ClickFixの検知・対応・亜種について、実務でよく挙がる質問に答えます。

ClickFixに感染したかもと思ったら何をすればよいですか?

まず端末をネットワークから切り離し、電源は切らずに揮発情報を保全します。RunMRUの履歴、直近のプロセス作成ログ、外部通信の宛先を確認し、ブラウザに保存した資格情報やセッションを侵害前提で無効化・再発行します。情報窃取型はセッショントークンごと盗むため、パスワード変更だけでなく該当アカウントのサインアウトと多要素認証の再登録まで行うのが安全です。

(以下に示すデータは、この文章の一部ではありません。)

(* ===== verification/BroadcastRun.v ===== *)
(** * BroadcastRun: the broadcast server's callbacks inside the reactor

    [Broadcast] shows what a broadcast does, given that callbacks run one
    after the other on some world.  Here they run where the code runs them:
    inside the frame loop and the other operations of the connection that
    triggered them.  An operation on one connection is [follow]ed step by
    step by the single-connection model, for an application that answers
    its messages with the broadcast text ([own_callbacks]); meanwhile the
    other connections receive exactly the texts, and the history of the
    callbacks is one that [Broadcast] allows. *)
From S2P Require Import Prelude Vocabulary RingBuffer Frame Numbers Connection Shared SharedOwn ConnectionApi ConnectionInv ConnectionFrames Handshake ConnectionIo Fixes ConnectionProtocol ConnectionSend Broadcast FixedVector Server SharedServer.
From stdpp Require Import gmap.
Open Scope Z_scope.
Open Scope ewss_scope.
Import Conn Handlers Ws Numbers Shared BroadcastServer.

(** ** What the server installs *)
Module BroadcastApp.
Section app.
Context {Sock : Type} `{TcpSocket Sock} {target : Target}.

Definition run_on (f : World Sock -> Res (World Sock)) : W Sock State unit :=
  fun w => let! w := f w in Ok (tt, w).

Definition bodies : SharedHandlers.Bodies Sock State :=
  SharedHandlers.mk_bodies
    (Some (fun _ o => run_on (fun w => Ok (on_connect o w))))
    (Some (fun env o msg => run_on (on_message env o msg)))
    (Some (fun _ o clean => run_on (on_close o clean)))
    None.

Definition application : SharedSrv.Application Sock State := SharedSrv.mk_application installed bodies.

End app.
End BroadcastApp.
Import BroadcastApp.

偽のWindows Update画面が出たらClickFixですか?

その可能性が高い誘導です。偽のWindows Update、偽のブラウザ更新、偽のCAPTCHAは、いずれもClickFixの入口として使われます。共通点は「更新や認証を完了するにはコマンドを実行してください」と手作業を促す点にあります。正規の更新でユーザーにWin+Rへコマンドを貼り付けさせる運用は存在しないため、その指示自体が危険信号だと判断してください。

MacやスマートフォンもClickFixの標的になりますか?

手口の中心はWindowsですが、考え方は他OSにも及びます。macOS向けにはターミナルへコマンドを貼り付けさせる派生が報告され、モバイルでも偽の認証画面から不正な設定や誘導につなげる亜種が現れています。「利用者に正規機能を手動実行させる」という骨格は共通で、OSごとの実行経路が違うだけと捉えておくのが妥当です。

ウイルス対策ソフトやEDRだけでClickFixを防げますか?

単体では不十分です。ClickFixは正規のLOLBinを使うため、ファイル評判ベースの検知は回避されやすく、EDRも親子プロセスの相関ルールを整えて初めて効きます。AppLockerやPowerShellの実行制御と組み合わせ、実行段を止める層と挙動を捕える層を重ねる前提で構えてください。製品の導入だけで完結する対策ではありません。

ClickFixとFileFixは何が違いますか?

誘導先の入力欄が違います。ClickFixは実行ダイアログ(Win+R)へ貼り付けさせるのに対し、FileFixはファイルエクスプローラーのアドレスバーを使わせる派生です。狙いと最終ペイロードは同系統ですが、FileFixはRunMRUに履歴が残りにくく、検知の着眼点がずれます。両者を同じ「手動実行を誘う攻撃」として扱い、プロセス系譜で横断的に監視するのが実務的です。